Nasionalisme atau paham kebangsaan serupa barang semu. Tidak berbentuk dan hanya ada di dalam benak kepala orang banyak. Benedict Anderson mengatakan, bangsa-bangsa adalah komunitas yang dibentuk secara sosial dan diciptakan dalam persepsi mereka yang berada di dalamnya. Prinsip kebangsaan ini mendapat tempat lebih luas secara politis ketika orang membentuk negara.
Sepakbola turut memberikan ruang atas terjadinya persaingan antarbangsa atau antarnegara salah satunya melalui sistem kejuaraan yang dikenal sejak olahraga si kulit bulat ini mewabah secara global.
Dalam ruang yang paling kecil terjadi ketika Indonesia berpartisipasi di AFF Suzuki Cup 2010 lalu. Kebetulan atau tidak, Indonesia mengawali turnamen sekaligus mengakhirinya dengan menghadapi Malaysia. Hubungan Indonesia dan Malaysia tak ubahnya seperti dua negara tetangga lain di dunia. Saling cela, saling bersaing, saling cemburu, tetapi sebenarnya saling membutuhkan.
Malaysia dalam banyak hal sebenarnya mengagumi Indonesia. Dalam sebuah percakapan dengan seorang teman dari negara jiran itu di Kuala Lumpur dua pekan lalu, generasi muda Malaysia sebenarnya mengakui keunggulan berbagai produk budaya Indonesia. Sayangnya, Indonesia tidak memandang fenomena itu sebagai sebuah hegemoni melainkan menganggapnya sebagai produk yang eksklusif.
Tapi, di lapangan sepakbola Malaysia berhasil mengungguli Indonesia dalam dua pertemuan. Jika masyarakat Indonesia merayakan pencapaian timnas di AFF Suzuki Cup dengan gegap gempita, begitu pula dengan masyarakat Malaysia. Jika kepentingan politik Indonesia menempatkan sepakbola di pentas utama, begitu pula halnya dengan Malaysia. Sebabnya sepakbola dianggap berhasil menggelembungkan sikap nasionalisme sepanjang turnamen digelar.

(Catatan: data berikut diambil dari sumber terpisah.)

Definition add_all_values (a : Attributes) (kv : bytes * list bytes) : Attributes :=
  foldl (fun a v => addAttribute a kv.1 v) a kv.2.
Lemma add_all_values_insert a k vs :
  vs <> [] -> add_all_values a (k, vs) = <[k := Attributes_Values a k ++ vs]> a.
Proof.
  unfold add_all_values. cbn [fst snd]. revert a. induction vs as [|v vs IH]; intros a Hne; [done|]. cbn [foldl].
  destruct vs as [|v' vs]; [done|]. rewrite IH by done.
  assert (Attributes_Values (addAttribute a k v) k = Attributes_Values a k ++ [v]) as ->.
  { unfold addAttribute, Attributes_Values, Attributes. by rewrite lookup_insert_eq. }
  unfold addAttribute, Attributes. by rewrite insert_insert_eq, <- app_assoc.
Qed.
Lemma foldl_attributes (a : Attributes) :
  plain_attributes a -> foldl add_all_values ∅ (map_range a) = a.
Proof.
  intros Ha%map_range_Forall. rewrite <- (foldl_insert_range a) at 2.
  assert (forall (l : list (bytes * list bytes)) acc, NoDup l.*1 -> (forall k, k ∈ l.*1 -> acc !! k = None) ->
    Forall (fun kv => (colon ∉ kv.1) /\ kv.2 <> []) l -> foldl add_all_values acc l = foldl insert_pair acc l) as Hf.
  { induction l as [|[k v] l IH]; intros acc Hnd Hacc Hl; cbn [foldl]; [done|]. cbn in Hnd.
    apply NoDup_cons in Hnd as [Hk Hnd]. apply Forall_cons in Hl as [[_ Hv] Hl]. cbn [snd] in Hv.
    rewrite add_all_values_insert by done. unfold Attributes_Values.
    assert (acc !! k = None) as -> by (apply Hacc; cbn; set_solver). cbn [default app]. apply IH; [done| |done].
    intros k' Hk'. unfold insert_pair. cbn [fst snd]. unfold Attributes. rewrite lookup_insert_ne by set_solver. apply Hacc. cbn. set_solver. }
  apply Hf; [rewrite map_range_perm; apply NoDup_fst_map_to_list|by intros; apply lookup_empty|done].
Qed.
End Maps.

(** * The round trip *)

Section RoundTrip.
Context `{MapRange}.

Lemma media_run_one l dm dm' :
  LType l ∈ orderingMedia -> LType l <> TypeMediaDescription -> media_effect l dm dm' -> media_run [l] dm dm'.
Proof. intros. econstructor; eauto. constructor. Qed.

Lemma media_run_bandwidths (l : list (bytes * Z)) dm :
  Forall (fun kv => (kv.1 = BandwidthApplicationSpecific \/ kv.1 = BandwidthConferenceTotal) /\ int64 kv.2) l ->
  media_run (map (fun kv => mkLine TypeBandwidth (bandwidth_text kv.1 kv.2)) l) dm
    (set_mm_Bandwidths (foldl insert_pair (mm_Bandwidths dm) l) dm).
Proof.
  intros Hl. revert dm. induction Hl as [|[k n] l [Hk Hn] _ IH]; intros dm; cbn [foldl map].
  - destruct dm. constructor.
  - econstructor; [cbn; set_solver|done|by apply bandwidth_effects|]. apply (IH (set_mm_Bandwidths _ dm)).
Qed.

Lemma media_run_attribute k vs dm :
  (colon ∉ k) ->
  media_run (map (fun v => mkLine TypeAttribute (attribute_text k v)) vs) dm
    (set_mm_Attributes (add_all_values (mm_Attributes dm) (k, vs)) dm).
Proof.
  intros Hk. unfold add_all_values. cbn [fst snd]. revert dm. induction vs as [|v vs IH]; intros dm; cbn [foldl map].
  - destruct dm. constructor.
  - econstructor; [cbn; set_solver|done|by apply attribute_effects|]. apply (IH (set_mm_Attributes _ dm)).
Qed.
Lemma media_run_attributes (l : list (bytes * list bytes)) dm :
  Forall (fun kv => (colon ∉ kv.1) /\ kv.2 <> []) l ->
  media_run (l ≫= fun kv => map (fun v => mkLine TypeAttribute (attribute_text kv.1 v)) kv.2) dm
    (set_mm_Attributes (foldl add_all_values (mm_Attributes dm) l) dm).
Proof.
  intros Hl. revert dm. induction Hl as [|[k vs] l [Hk _] _ IH]; intros dm.
  - destruct dm. constructor.
  - rewrite bind_cons. cbn [foldl fst snd]. eapply media_run_app; [by apply media_run_attribute|].
    apply (IH (set_mm_Attributes _ dm)).
Qed.

Lemma media_run_fields mm :
  plain_media mm -> media_run (media_fields mm) (set_Description (Description mm) zeroMedia) mm.
Proof.
  intros [_ _ _ Hc Hb He Ha]. unfold media_fields.
  eapply media_run_app with (dm1 := set_Title (Title mm) (set_Description (Description mm) zeroMedia)).
  { destruct (Title mm) as [|c t] eqn:E; [constructor|]. apply media_run_one; [cbn; set_solver|done|apply title_effect]. }
  eapply media_run_app; [apply media_run_bandwidths, (map_range_Forall _ _ Hb)|].
  set (d1 := set_Title _ _). set (d2 := set_mm_Bandwidths _ d1).
  assert (d2 = set_mm_Bandwidths (mm_Bandwidths mm) d1) as ->
    by (unfold d2; f_equal; exact (foldl_insert_range (mm_Bandwidths mm))).
  eapply media_run_app with (dm1 := set_mm_Encryption (mm_Encryption mm) (set_mm_Bandwidths (mm_Bandwidths mm) d1)).
  { unfold encryption_lines. destruct (Encryption_Blank (mm_Encryption mm)) eqn:E; cbn [negb opt_line].
    - apply Encryption_Blank_zero in E. rewrite E. constructor.
    - apply media_run_one; [cbn; set_solver|done|by apply encryption_effects]. }
  pose proof (media_run_attributes (map_range (mm_Attributes mm))
    (set_mm_Encryption (mm_Encryption mm) (set_mm_Bandwidths (mm_Bandwidths mm) d1)) (map_range_Forall _ _ Ha)) as Hrun.
  set (a := foldl _ _ _) in Hrun. assert (a = mm_Attributes mm) as Ea by exact (foldl_attributes _ Ha).
  rewrite Ea in Hrun. clearbody a. destruct mm. cbn in *. by subst.
Qed.

(** In the session section. *)
Lemma reads_bandwidths k (l : list (bytes * Z)) rest m m' :
  Forall (fun kv => (kv.1 = BandwidthApplicationSpecific \/ kv.1 = BandwidthConferenceTotal) /\ int64 kv.2) l ->
  reads k rest (set_m_Bandwidths (foldl insert_pair (m_Bandwidths m) l) m) m' ->
  reads k (map (fun kv => mkLine TypeBandwidth (bandwidth_text kv.1 kv.2)) l ++ rest) m m'.
Proof.
  intros Hl. revert m. induction Hl as [|[k' n] l [Hk Hn] _ IH]; intros m Hr; cbn [foldl map app].
  - by destruct m.
  - eapply reads_line; [right; cbn; set_solver|done|done|by apply bandwidth_effects|].
    apply (IH (set_m_Bandwidths _ m)), Hr.
Qed.

Lemma reads_attribute k key vs rest m m' :
  (colon ∉ key) ->
  reads k rest (set_m_Attributes (add_all_values (m_Attributes m) (key, vs)) m) m' ->
  reads k (map (fun v => mkLine TypeAttribute (attribute_text key v)) vs ++ rest) m m'.
Proof.
  intros Hk. unfold add_all_values. cbn [fst snd]. revert m. induction vs as [|v vs IH]; intros m Hr; cbn [foldl map app].
  - by destruct m.
  - eapply reads_line; [right; cbn; set_solver|done|done|by apply attribute_effects|].
    apply (IH (set_m_Attributes _ m)), Hr.
Qed.
Lemma reads_attributes k (l : list (bytes * list bytes)) rest m m' :
  Forall (fun kv => (colon ∉ kv.1) /\ kv.2 <> []) l ->
  reads k rest (set_m_Attributes (foldl add_all_values (m_Attributes m) l) m) m' ->
  reads k ((l ≫= fun kv => map (fun v => mkLine TypeAttribute (attribute_text kv.1 v)) kv.2) ++ rest) m m'.
Proof.
  intros Hl. revert m. induction Hl as [|[key vs] l [Hk _] _ IH]; intros m Hr.
  - by destruct m.
  - rewrite bind_cons, <- app_assoc. cbn [foldl fst snd] in *. apply reads_attribute; [done|].
    apply (IH (set_m_Attributes _ m)), Hr.
Qed.

Lemma next_section_medias l : next_section (l ≫= media_lines) [TypeMediaDescription].
Proof. destruct l; [done|]. cbn. set_solver. Qed.

Lemma reads_medias k l m :
  Forall plain_media l -> reads k (l ≫= media_lines) m (set_m_Medias (m_Medias m ++ l) m).
Proof.
  intros Hl. revert k m. induction Hl as [|mm l Hmm _ IH]; intros k m.
  - rewrite app_nil_r. destruct m. apply reads_nil.
  - rewrite bind_cons. unfold media_lines at 1. cbn [app].
    eapply reads_media; [done| |by apply media_run_fields|apply next_section_medias|].
    + destruct Hmm as [[? ?] ? ? _ _ _ _]. by apply description_effect.
    + replace (m_Medias m ++ mm :: l) with (m_Medias (set_m_Medias (m_Medias m ++ [mm]) m) ++ l)
        by (cbn; by rewrite <- app_assoc).
      apply (IH (S k) (set_m_Medias (m_Medias m ++ [mm]) m)).
Qed.

Lemma reads_decodes s m : reads 0 s zeroSdpMessage m -> decode_message s = (m, Ok tt).
Proof.
  intros Hr. unfold decode_message, Decoder_Decode, sdp_decodeSession.
  rewrite (bind_ok (on_decoder _) _ _ _ _ eq_refl), (bind_ok the_decoder _ _ _ _ eq_refl).
  destruct (Hr [] (S (length s)) (length s) 0 [] 0%nat zeroMedia) as (d' & E); [lia|done|lia|].
  change (session_loop (length s) (S (length s)) (mkDecoder s 0 0 [] sectionSession 0 zeroMedia, zeroSdpMessage)
    = ((d', m), Ok tt)) in E.
  unfold set_d_section, NewDecoder. cbn [fst snd d_s d_pos d_t d_v d_section d_sPos d_m]. by rewrite E.
Qed.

Nasionalisme yang sudah ditinggalkan kalangan posmodernis tetap menjadi barang penting bagi negara dunia ketiga seperti Indonesia dan Malaysia. Jika menilik teori modernisasi Anthony Giddens, entah berada di tahap berapa Indonesia sekarang ini. Bukan negara primordial yang feodalis, tetapi tidak jua lepas landas. Kesadaran manusia, demikian Karl Marx suatu ketika, tergantung pada alat produksi yang dipakainya. Bagi Marx, kesadaran manusia sangat diperlukan demi sebuah kemajuan. Indonesia dan Malaysia, selama AFF Suzuki Cup, ternyata menuju "kemajuan" yang berbeda.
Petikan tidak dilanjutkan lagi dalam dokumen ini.